Cerca de 1,2 mil garrafas de bebidas falsificadas foram apreendidas nesta quinta-feira (2/10), em um caminhão, durante fiscalização da Polícia Civil em Diadema, no ABC Paulista.
A operação, realizada na Vila Santa Maria, também resultou na apreensão de equipamentos usados para a produção clandestina. Um homem de 50 anos é investigado.
A ação ocorre em meio à investigação de pelo menos seis mortes por intoxicação por metanol no Estado, incluindo um caso recente em São Bernardo do Campo. A força-tarefa do Governo de São Paulo combate intoxicações por metanol.
A Prefeitura de São Bernardo do Campo, também no ABC Paulista, investiga mais uma morte por suspeita de intoxicação por metanol. No Estado, são pelo menos seis mortes por intoxicação.

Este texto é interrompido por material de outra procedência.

(** 192.168.7.7 is private, 11.0.0.1 and the mapped form of 10.0.0.1 are not. *)
Lemma geoip_search_exact_witness :
  exists db, @geoIPFromBytes ascii_only_unicode sample_GeoProto merge_GoSort (bs "ip") (bs "mem") 0 = Ok db /\
    @ip_Contains ascii_only_unicode db (bs "Private") (Addr4 3232237319) = Ok true /\
    @ip_Contains ascii_only_unicode db (bs "Private") (Addr4 184549377) = Ok false /\
    @ip_Contains ascii_only_unicode db (bs "Private") (Addr6 281470849646593 []) = Ok false.
Proof.
  eexists. split; [reflexivity|].
  pose proof (@geoip_search_exact ascii_only_unicode sample_GeoProto merge_GoSort merge_GoSortOk
    (bs "ip") (bs "mem") 0 _ _ eq_refl eq_refl (bs "Private")) as H.
  rewrite !H. split_and!; by vm_compute.
Defined.

(** * The built-in table *)

Lemma prefix_contains_Masked p ip :
  prefix_valid p = true -> prefix_contains (Masked p) ip = prefix_contains p ip.
Proof.
  intros Hv. unfold prefix_contains.
  assert (BitLen (p_addr (Masked p)) = BitLen (p_addr p)) as -> by (cbn; by destruct (p_addr p)).
  assert (prefix_valid (Masked p) = prefix_valid p) as ->.
  { unfold prefix_valid. cbn [p_addr p_bits Masked]. by destruct (p_addr p). }
  cbn [p_bits Masked p_addr].
  destruct (Z.eqb_spec (BitLen (p_addr p)) (BitLen ip)) as [Hb|Hb]; [|by rewrite !andb_false_r].
  f_equal. rewrite !Z.shiftr_lxor. set (k := BitLen ip - p_bits p).
  assert (0 <= k) as Hk.
  { unfold k. rewrite <- Hb. unfold prefix_valid in Hv. destruct (p_addr p); cbn in *; lia. }
  assert (addr_val (with_val (p_addr p) (Z.shiftl (Z.shiftr (addr_val (p_addr p)) (BitLen (p_addr p) - p_bits p)) (BitLen (p_addr p) - p_bits p)))
          = Z.shiftl (Z.shiftr (addr_val (p_addr p)) k) k) as ->.
  { rewrite Hb. fold k. unfold prefix_valid in Hv. by destruct (p_addr p). }
  rewrite Z.shiftr_shiftl_l, Z.sub_diag, Z.shiftl_0_r by lia. done.
Qed.

Lemma ParsePrefix_valid s p : ParsePrefix s = Some p -> prefix_valid p = true.
Proof.
  unfold ParsePrefix. intros H. destruct (_ <? 0); [done|].
  destruct (ParseAddr _) as [a|] eqn:Ea; [|done]. destruct (negb _); [done|]. destruct (match _ with [] => _ | _ => _ end); [done|].
  destruct (Atoi _) as [bits|]; [|done]. destruct (_ || _) eqn:Eb; [done|]. injection H as <-.
  apply orb_false_iff in Eb as [Eb1 Eb2]. unfold prefix_valid, PrefixFrom. cbn [p_addr p_bits].
  destruct a; cbn [BitLen] in Eb2.
  - unfold ParseAddr in Ea. exfalso. go_cases. unfold parseIPv6 in *. go_cases.
  - lia.
  - rewrite bool_decide_eq_true_2 by done. lia.
Qed.

(** A block whose address has bits beyond its length. *)
Definition has_host_bits (c : bytes) : bool :=
  match ParsePrefix c with
  | Some p => negb (addr_val (p_addr (Masked p)) =? addr_val (p_addr p))
  | None => false
  end.

(** Every line of the built-in table parses, an IPv4 address is in it when it is
    in some block of the table, and four blocks are written with host bits: they
    start before the address they name. *)
Theorem builtin_table_exact (ip : Addr) :
  (builtinCNContains ip = true <->
   Is4 ip = true /\
   exists c p, In c builtinCNCIDR /\ ParsePrefix c = Some p /\ prefix_contains p ip = true) /\
  forallb (fun c => bool_decide (is_Some (ParsePrefix c))) builtinCNCIDR = true /\
  List.filter has_host_bits builtinCNCIDR =
    map bs ["60.100.0.0/13"; "125.104.0.0/12"; "120.196.0.0/13"; "202.119.0.0/15"]%string.
Proof.
  split; [|split; by vm_compute]. unfold builtinCNContains, builtinCNPrefixes.
  destruct (Is4 ip) eqn:H4; [|rewrite orb_true_r; split; [done|by intros []]].
  assert (IsValid ip = true) as -> by (by destruct ip). cbn [negb orb].
  rewrite existsb_exists. split.
  - intros (q & Hin & Hq). split; [done|]. apply list_elem_of_In, list_elem_of_omap in Hin as (c & Hc & E).
    destruct (ParsePrefix c) as [p|] eqn:Ep; [|done]. injection E as <-. exists c, p.
    rewrite prefix_contains_Masked in Hq by (by eapply ParsePrefix_valid). by rewrite <- list_elem_of_In.
  - intros (_ & c & p & Hc & Ep & Hp). exists (Masked p). split.
    + apply list_elem_of_In, list_elem_of_omap. exists c. rewrite list_elem_of_In. by rewrite Ep.
    + by rewrite prefix_contains_Masked by (by eapply ParsePrefix_valid).
Qed.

O Programa de Proteção e Defesa do Consumidor (Procon-SP) lançou um atalho em seu site para denúncias de bebidas suspeitas de adulteração.
Bebidas adulteradas
O flagrante aconteceu enquanto os agentes fiscalizavam um estabelecimento na Vila Santa Maria. Durante a tentativa de descarregar a mercadoria, os policiais desconfiaram de parte da carga.

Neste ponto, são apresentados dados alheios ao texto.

(** [filepath.Clean] and [filepath.Join] on slash-separated paths. *)
Definition clean_step (rooted : bool) (stack : list bytes) (comp : bytes) : list bytes :=
  if is_empty comp || bool_decide (comp = bs ".") then stack else
  if bool_decide (comp = bs "..") then
    match stack with
    | [] => if rooted then [] else [comp]
    | top :: rest => if bool_decide (top = bs "..") then comp :: stack else rest
    end
  else comp :: stack.

Definition filepath_Clean (path : bytes) : bytes :=
  let rooted := HasPrefix path [c_slash] in
  let out := (if rooted then [c_slash] else []) ++
             Join (rev (foldl (clean_step rooted) [] (Split path c_slash))) c_slash in
  if is_empty out then bs "." else out.

Definition filepath_Join (dir name : bytes) : bytes :=
  if is_empty dir then filepath_Clean name else filepath_Clean (dir ++ c_slash :: name).

Definition isLANAddr (ip : Addr) : bool :=
  IsPrivate ip || IsUnspecified ip || IsLoopback ip || IsMulticast ip || IsLinkLocalUnicast ip.

Section Engine.
Context {U : GoUnicode} {P : GeoProto} {R : GoRegexp} {Srt : GoSort} {C : Crypto}.

(** The counters of [Stats]. *)
Record Stats : Type := mkStats {
  ProxyHits : Z;
  DirectHits : Z;
  RejectedHits : Z;
  Misses : Z;
}.

Record Engine : Type := mkEngine {
  e_rulesPath : bytes;
  e_geoDir : bytes;
  e_rules : list Rule;
  e_fallback : bytes;
  e_geoSite : option GeoSiteDB;
  e_geoIP : option GeoIPDB;
  e_watch : option watcher;
  e_stats : Stats;
}.

Definition set_stats (e : Engine) (s : Stats) : Engine :=
  mkEngine (e_rulesPath e) (e_geoDir e) (e_rules e) (e_fallback e) (e_geoSite e) (e_geoIP e) (e_watch e) s.

Definition set_watch (e : Engine) (w : option watcher) : Engine :=
  mkEngine (e_rulesPath e) (e_geoDir e) (e_rules e) (e_fallback e) (e_geoSite e) (e_geoIP e) w (e_stats e).

(** [atomic.Int64.Add(1)]. *)
Definition bump (c : Z) : Z := wrapS 64 (c + 1).

Definition count_hit (a : bytes) (s : Stats) : Stats :=
  if bool_decide (a = ActionProxy) then mkStats (bump (ProxyHits s)) (DirectHits s) (RejectedHits s) (Misses s)
  else if bool_decide (a = ActionReject) then mkStats (ProxyHits s) (DirectHits s) (bump (RejectedHits s)) (Misses s)
  else mkStats (ProxyHits s) (bump (DirectHits s)) (RejectedHits s) (Misses s).

Definition count_miss (s : Stats) : Stats :=
  mkStats (ProxyHits s) (DirectHits s) (RejectedHits s) (bump (Misses s)).

Definition hit (e : Engine) (r : Rule) : Engine * (bytes * Rule * bool) :=
  (set_stats e (count_hit (Action r) (e_stats e)), (Action r, r, true)).

(** The switch of [Match] for one rule. *)
Definition rule_hit (geoSite : option GeoSiteDB) (geoIP : option GeoIPDB) (host lowerHost : bytes) (ip : Addr)
    (r : Rule) : res bool :=
  if bool_decide (Kind r = KindGeoSite) then
    if is_empty host then Ok false else
    match geoSite with
    | None => Ok false
    | Some db => match site_Lookup db (Value r) with
                 | None => Ok false
                 | Some idx => Ok (index_match idx lowerHost)
                 end
    end
  else if bool_decide (Kind r = KindDomain) then
    if is_empty host then Ok false else domainSuffixMatch (ToLower (Value r)) lowerHost
  else if bool_decide (Kind r = KindGeoIP) then
    if negb (IsValid ip) then Ok false else
    if EqualFold (Value r) (bs "lan") then Ok (isLANAddr ip) else
    match geoIP with
    | Some db => ip_Contains db (Value r) ip
    | None => Ok (EqualFold (Value r) (bs "cn") && builtinCNContains ip)
    end
  else Ok false.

Segundo o boletim de ocorrência, foram encontradas 50 caixas de bebidas no caminhão, com 1,2 mil garrafas de cerveja contendo líquido semelhante a cachaça, todas com rótulos adulterados.
A nota fiscal indicava que a mercadoria teria sido comprada de uma distribuidora em São Bernardo do Campo. Durante diligências no local, os policiais identificaram maquinário, reservatórios, tonéis, botijões de gás, lenha e destiladores, indicando para a produção clandestina das bebidas.

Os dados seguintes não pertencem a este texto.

(* ===== verification/Sniff.v ===== *)
(** The first-packet sniffers of the client: internal/app/snisniff.go (the server
    name of a TLS ClientHello) and internal/app/dnssniff.go (names and addresses
    of DNS messages).  Both walk untrusted bytes by offsets; every index and
    slice of the model panics out of range, so totality is a theorem. *)

From Stdlib Require Import ZArith Lia Strings.Byte.
From stdpp Require Import base numbers list.
From S2P Require Import Prelude GoStrings GoNet NetAddr.

Local Open Scope Z_scope.
Local Open Scope go_scope.

(** [binary.BigEndian.Uint16(b[off:off+2])] and [int(b[i])]. *)
Definition u16 (b : bytes) (off : Z) : res Z := let! s := slice b off (off + 2) in Ok (be_get s).

Definition byte_at (b : bytes) (i : Z) : res Z := let! c := index b i in Ok (b2z c).

(** * snisniff.go *)

Definition tlsRecordHandshake : Z := 22.
Definition tlsHandshakeClientHello : Z := 1.
Definition tlsExtServerName : Z := 0.
Definition tlsSNIHostName : Z := 0.

Definition c_dash : byte := z2b 45.

Definition is_letter (c : byte) : bool := is_lower c || is_upper c.

Definition sni_label_ok (label : bytes) : bool :=
  negb (is_empty label || (63 <? len label)) &&
  negb (bool_decide (head label = Some c_dash) || bool_decide (last label = Some c_dash)) &&
  forallb (fun c => is_letter c || is_digit c || chr c_dash c) label.

Definition isValidSNIHostname (host : bytes) : bool :=
  if is_empty host || (253 <? len host) then false else
  if bool_decide (last host = Some c_dot) then false else
  forallb sni_label_ok (Split host c_dot) && existsb (existsb is_letter) (Split host c_dot).

(** The loop over the names of the extension; a name takes at least three bytes. *)
Fixpoint names_loop (fuel : nat) (list : bytes) (off : Z) : res (option bytes) :=
  match fuel with
  | O => Panic
  | S fuel' =>
      if off <? len list then
        if len list <? off + 3 then Ok None else
        let! nameType := byte_at list off in
        let! nameLen := u16 list (off + 1) in
        let off := off + 3 in
        if len list <? off + nameLen then Ok None else
        if nameType =? tlsSNIHostName then
          let! host := slice list off (off + nameLen) in
          if isValidSNIHostname host then Ok (Some host) else Ok None
        else names_loop fuel' list (off + nameLen)
      else Ok None
  end.

Definition parseServerNameExt (data : bytes) : res (option bytes) :=
  if len data <? 2 then Ok None else
  let! listLen := u16 data 0 in
  if len data <? 2 + listLen then Ok None else
  let! list := slice data 2 (2 + listLen) in
  names_loop (S (length list)) list 0.

(** The loop over the extensions; an extension takes at least four bytes. *)
Fixpoint exts_loop (fuel : nat) (body : bytes) (off extEnd : Z) : res (option bytes) :=
  match fuel with
  | O => Panic
  | S fuel' =>
      if off + 4 <=? extEnd then
        let! extType := u16 body off in
        let! extLen := u16 body (off + 2) in
        let off := off + 4 in
        if extEnd <? off + extLen then Ok None else
        if extType =? tlsExtServerName then
          let! data := slice body off (off + extLen) in parseServerNameExt data
        else exts_loop fuel' body (off + extLen) extEnd
      else Ok None
  end.

Definition parseClientHelloSNI (body : bytes) : res (option bytes) :=
  let off := 2 + 32 in
  if len body <? off then Ok None else
  if len body <? off + 1 then Ok None else
  let! sidLen := byte_at body off in
  let off := off + (1 + sidLen) in
  if len body <? off then Ok None else
  if len body <? off + 2 then Ok None else
  let! csLen := u16 body off in
  let off := off + (2 + csLen) in
  if len body <? off then Ok None else
  if len body <? off + 1 then Ok None else
  let! cmLen := byte_at body off in
  let off := off + (1 + cmLen) in
  if len body <? off then Ok None else
  if len body <? off + 2 then Ok None else
  let! extTotal := u16 body off in
  let off := off + 2 in
  if len body <? off + extTotal then Ok None else
  exts_loop (S (length body)) body off (off + extTotal).

Definition sniffSNI (payload : bytes) : res (option bytes) :=
  if len payload <? 5 then Ok None else
  let! b0 := byte_at payload 0 in
  if negb (b0 =? tlsRecordHandshake) then Ok None else
  let! b1 := byte_at payload 1 in
  if negb (b1 =? 3) then Ok None else
  if len payload <? 9 then Ok None else
  let! b5 := byte_at payload 5 in
  if negb (b5 =? tlsHandshakeClientHello) then Ok None else
  let! b6 := byte_at payload 6 in
  let! b7 := byte_at payload 7 in
  let! b8 := byte_at payload 8 in
  let hsLen := Z.lor (Z.lor (Z.shiftl b6 16) (Z.shiftl b7 8)) b8 in
  if len payload <? 5 + 4 + hsLen then Ok None else
  let! body := slice payload 9 (9 + hsLen) in
  parseClientHelloSNI body.

(** * dnssniff.go *)

Definition dnsTypeA : Z := 1.
Definition dnsTypeAAAA : Z := 28.
Definition dnsHeaderLen : Z := 12.
Definition dnsFlagQR : Z := 32768.
Definition dnsRCodeMask : Z := 15.

(** The state of the loop of [parseDNSName]. *)
Record name_state : Type := mkNameState {
  ns_labels : list bytes;
  ns_pos : Z;
  ns_consumed : Z;
  ns_ptr : bool;
  ns_hops : Z;
}.

(** The loop body: go on with a state, or return. *)
Definition name_step (payload : bytes) (offset : Z) (s : name_state) : res (name_state + option (bytes * Z)) :=
  let pos := ns_pos s in
  if len payload <=? pos then Ok (inr None) else
  let! l := byte_at payload pos in
  if Z.land l 192 =? 192 then
    if len payload <=? pos + 1 then Ok (inr None) else
    let! lo := byte_at payload (pos + 1) in
    let target := Z.lor (Z.shiftl (Z.land l 63) 8) lo in
    let consumed := if ns_ptr s then ns_consumed s else pos + 2 - offset in
    Ok (inl (mkNameState (ns_labels s) target consumed true (ns_hops s + 1)))
  else if negb (Z.land l 192 =? 0) then Ok (inr None)
  else if l =? 0 then
    let consumed := if ns_ptr s then ns_consumed s else pos + 1 - offset in
    match ns_labels s with
    | [] => Ok (inr (Some (bs ".", consumed)))
    | labels => Ok (inr (Some (Join labels c_dot, consumed)))
    end
  else
    let pos := pos + 1 in
    if len payload <? pos + l then Ok (inr None) else
    let! label := slice payload pos (pos + l) in
    Ok (inl (mkNameState (ns_labels s ++ [label]) (pos + l) (ns_consumed s) (ns_ptr s) (ns_hops s))).

Fixpoint name_loop (fuel : nat) (payload : bytes) (offset : Z) (s : name_state) : res (option (bytes * Z)) :=
  match fuel with
  | O => Panic
  | S fuel' =>
      if ns_hops s <? 128 then
        let! r := name_step payload offset s in
        match r with
        | inl s' => name_loop fuel' payload offset s'
        | inr out => Ok out
        end
      else Ok None
  end.

(** Between two jumps the position grows, and there are at most 128 jumps. *)
Definition name_fuel (payload : bytes) : nat := 129 * S (length payload).

Definition parseDNSName (payload : bytes) (offset : Z) : res (option (bytes * Z)) :=
  if len payload <=? offset then Ok None else
  name_loop (name_fuel payload) payload offset (mkNameState [] offset 0 false 0).

Definition sniffDNSQuery (payload : bytes) : res (option bytes) :=
  if len payload <? dnsHeaderLen then Ok None else
  let! flags := u16 payload 2 in
  if negb (Z.land flags dnsFlagQR =? 0) then Ok None else
  let! qdcount := u16 payload 4 in
  if qdcount =? 0 then Ok None else
  let! r := parseDNSName payload dnsHeaderLen in
  match r with
  | None => Ok None
  | Some (name, _) =>
      let qname := TrimSuffix name [c_dot] in
      if is_empty qname || bool_decide (qname = bs ".") then Ok None else Ok (Some qname)
  end.

(** The questions: the offset after them and the first name; [None] when they
    are cut short. *)
Fixpoint questions_loop (n : nat) (first : bool) (payload : bytes) (off : Z) (qname : bytes) : res (option (Z * bytes)) :=
  match n with
  | O => Ok (Some (off, qname))
  | S n' =>
      let! r := parseDNSName payload off in
      match r with
      | None => Ok None
      | Some (name, consumed) =>
          let off := off + consumed in
          if len payload <? off + 4 then Ok None else
          let qname := if first then TrimSuffix name [c_dot] else qname in
          questions_loop n' false payload (off + 4) qname
      end
  end.

(** The answers: the addresses found until the records end or are cut short. *)
Fixpoint answers_loop (n : nat) (payload : bytes) (off : Z) (ips : list Addr) : res (list Addr) :=
  match n with
  | O => Ok ips
  | S n' =>
      let! r := parseDNSName payload off in
      match r with
      | None => Ok ips
      | Some (_, consumed) =>
          let off := off + consumed in
          if len payload <? off + 10 then Ok ips else
          let! rtype := u16 payload off in
          let! _ := u16 payload (off + 2) in
          let! _ := slice payload (off + 4) (off + 8) in
          let! rdlen := u16 payload (off + 8) in
          let off := off + 10 in
          if len payload <? off + rdlen then Ok ips else
          let! ips :=
            if ((rtype =? dnsTypeA) && (rdlen =? 4)) || ((rtype =? dnsTypeAAAA) && (rdlen =? 16)) then
              let! b := slice payload off (off + rdlen) in
              match AddrFromSlice b with Some ip => Ok (ips ++ [ip]) | None => Ok ips end
            else Ok ips in
          answers_loop n' payload (off + rdlen) ips
      end
  end.

Definition sniffDNSAnswers (payload : bytes) : res (bytes * list Addr) :=
  if len payload <? dnsHeaderLen then Ok ([], []) else
  let! flags := u16 payload 2 in
  if Z.land flags dnsFlagQR =? 0 then Ok ([], []) else
  if negb (Z.land flags dnsRCodeMask =? 0) then Ok ([], []) else
  let! qdcount := u16 payload 4 in
  let! q := questions_loop (Z.to_nat qdcount) true payload dnsHeaderLen [] in
  match q with
  | None => Ok ([], [])
  | Some (off, qname) =>
      let! ancount := u16 payload 6 in
      let! ips := answers_loop (Z.to_nat ancount) payload off [] in
      Ok (qname, ips)
  end.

As garrafas e o caminhão usado na entrega foram apreendidos e encaminhados para perícia. O caso foi registrado no 4º Distrito Policial de Diadema como crime contra as relações de consumo.
Fiscalizações em SP
O Governo de São Paulo mantém um gabinete de crise desde terça-feira (30/9) para reforçar as ações preventivas após casos de contaminação por metanol.
Somente nesta semana, as operações resultaram na apreensão de milhares de garrafas e lacres falsificados, sendo 1,8 mil lacres na capital, 162 garrafas de uísque em Araraquara, 17,7 mil garrafas em uma fábrica clandestina em Americana e 128 mil garrafas lacradas em Barueri por falta de documentação.
Ainda nesta quinta (2/10), em M’Boi Mirim, foram recolhidas 60 garrafas de vodca do mesmo lote apreendido na distribuidora de Barueri. O local apresentava condições insalubres, com caixas abertas, rotulagem incorreta, presença de roedores, baratas, alimentos vencidos e carne sem controle de temperatura.
O Governo reforçou medidas para enfrentar a intoxicação por metanol, incluindo interdição cautelar de estabelecimentos, canais rápidos de denúncia, estruturação de atendimento em toda a rede de saúde e intensificação das investigações pela Polícia Civil e Secretaria da Fazenda.